== WHAT TO DO ==
Where a line in the records below includes "apply", pull that line out.

== Saved entries ==
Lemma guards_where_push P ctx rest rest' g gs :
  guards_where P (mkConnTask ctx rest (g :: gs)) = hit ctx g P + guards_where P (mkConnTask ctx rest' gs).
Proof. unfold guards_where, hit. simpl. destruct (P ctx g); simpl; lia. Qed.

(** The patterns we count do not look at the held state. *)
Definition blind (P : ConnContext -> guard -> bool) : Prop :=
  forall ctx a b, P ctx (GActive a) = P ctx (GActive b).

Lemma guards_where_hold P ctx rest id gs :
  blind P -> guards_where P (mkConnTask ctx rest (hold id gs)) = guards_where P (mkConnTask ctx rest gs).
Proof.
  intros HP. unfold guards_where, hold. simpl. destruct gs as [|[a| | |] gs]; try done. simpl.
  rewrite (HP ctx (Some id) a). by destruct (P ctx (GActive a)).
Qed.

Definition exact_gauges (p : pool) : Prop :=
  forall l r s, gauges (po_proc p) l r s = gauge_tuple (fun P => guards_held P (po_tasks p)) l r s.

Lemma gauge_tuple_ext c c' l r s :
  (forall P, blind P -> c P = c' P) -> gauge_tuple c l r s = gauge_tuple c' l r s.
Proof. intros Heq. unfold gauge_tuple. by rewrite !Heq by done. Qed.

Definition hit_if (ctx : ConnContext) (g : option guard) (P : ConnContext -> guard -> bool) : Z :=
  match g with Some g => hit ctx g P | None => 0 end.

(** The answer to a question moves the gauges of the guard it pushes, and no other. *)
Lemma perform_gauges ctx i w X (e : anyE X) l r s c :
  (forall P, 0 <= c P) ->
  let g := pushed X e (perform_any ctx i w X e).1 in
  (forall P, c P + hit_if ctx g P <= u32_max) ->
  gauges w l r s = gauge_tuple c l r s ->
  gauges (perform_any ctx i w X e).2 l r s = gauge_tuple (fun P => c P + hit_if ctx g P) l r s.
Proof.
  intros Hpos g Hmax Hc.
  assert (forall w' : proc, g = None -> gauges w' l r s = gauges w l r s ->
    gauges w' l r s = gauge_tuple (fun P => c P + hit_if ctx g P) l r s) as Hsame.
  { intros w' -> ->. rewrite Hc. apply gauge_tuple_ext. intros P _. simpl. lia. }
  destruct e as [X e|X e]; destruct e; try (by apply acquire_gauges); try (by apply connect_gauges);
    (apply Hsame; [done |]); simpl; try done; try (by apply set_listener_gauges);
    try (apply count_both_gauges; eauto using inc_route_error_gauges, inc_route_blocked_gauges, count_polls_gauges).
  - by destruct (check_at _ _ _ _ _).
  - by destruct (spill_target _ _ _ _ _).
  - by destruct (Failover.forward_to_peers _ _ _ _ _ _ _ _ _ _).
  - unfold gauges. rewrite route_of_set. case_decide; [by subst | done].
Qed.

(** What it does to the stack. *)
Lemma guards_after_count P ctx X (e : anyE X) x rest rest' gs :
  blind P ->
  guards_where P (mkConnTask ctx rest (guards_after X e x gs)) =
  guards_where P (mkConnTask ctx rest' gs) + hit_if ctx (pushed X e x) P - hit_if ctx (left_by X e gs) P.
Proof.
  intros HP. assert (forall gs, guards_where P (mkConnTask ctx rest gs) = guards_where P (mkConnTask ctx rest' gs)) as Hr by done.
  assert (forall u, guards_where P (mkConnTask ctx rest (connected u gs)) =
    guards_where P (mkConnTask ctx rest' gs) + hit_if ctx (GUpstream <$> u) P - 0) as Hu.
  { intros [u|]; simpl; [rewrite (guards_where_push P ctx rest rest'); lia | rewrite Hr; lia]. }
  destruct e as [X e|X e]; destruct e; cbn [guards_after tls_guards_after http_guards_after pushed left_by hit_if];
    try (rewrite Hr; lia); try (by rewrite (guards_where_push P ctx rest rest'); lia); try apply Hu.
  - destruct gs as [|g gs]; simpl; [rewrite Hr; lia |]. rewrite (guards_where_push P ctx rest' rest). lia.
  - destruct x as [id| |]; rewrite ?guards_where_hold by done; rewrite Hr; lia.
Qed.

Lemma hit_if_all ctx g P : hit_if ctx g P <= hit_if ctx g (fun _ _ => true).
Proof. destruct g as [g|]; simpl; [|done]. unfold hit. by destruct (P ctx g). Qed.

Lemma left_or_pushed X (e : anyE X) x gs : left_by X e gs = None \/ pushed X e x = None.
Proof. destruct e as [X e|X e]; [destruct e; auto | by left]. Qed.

== ANSWER TO THIS TASK ==
  { intros w' -> ->. rewrite Hc. apply gauge_tuple_ext. intros P _. simpl. lia. }
  destruct e as [X e|X e]; destruct e; try (by apply acquire_gauges); try (by apply connect_gauges);
    (apply Hsame; [done |]); simpl; try done; try (by apply set_listener_gauges);
    try (apply count_both_gauges; eauto using inc_route_error_gauges, inc_route_blocked_gauges, count_polls_gauges).
    try (rewrite Hr; lia); try (by rewrite (guards_where_push P ctx rest rest'); lia); try apply Hu.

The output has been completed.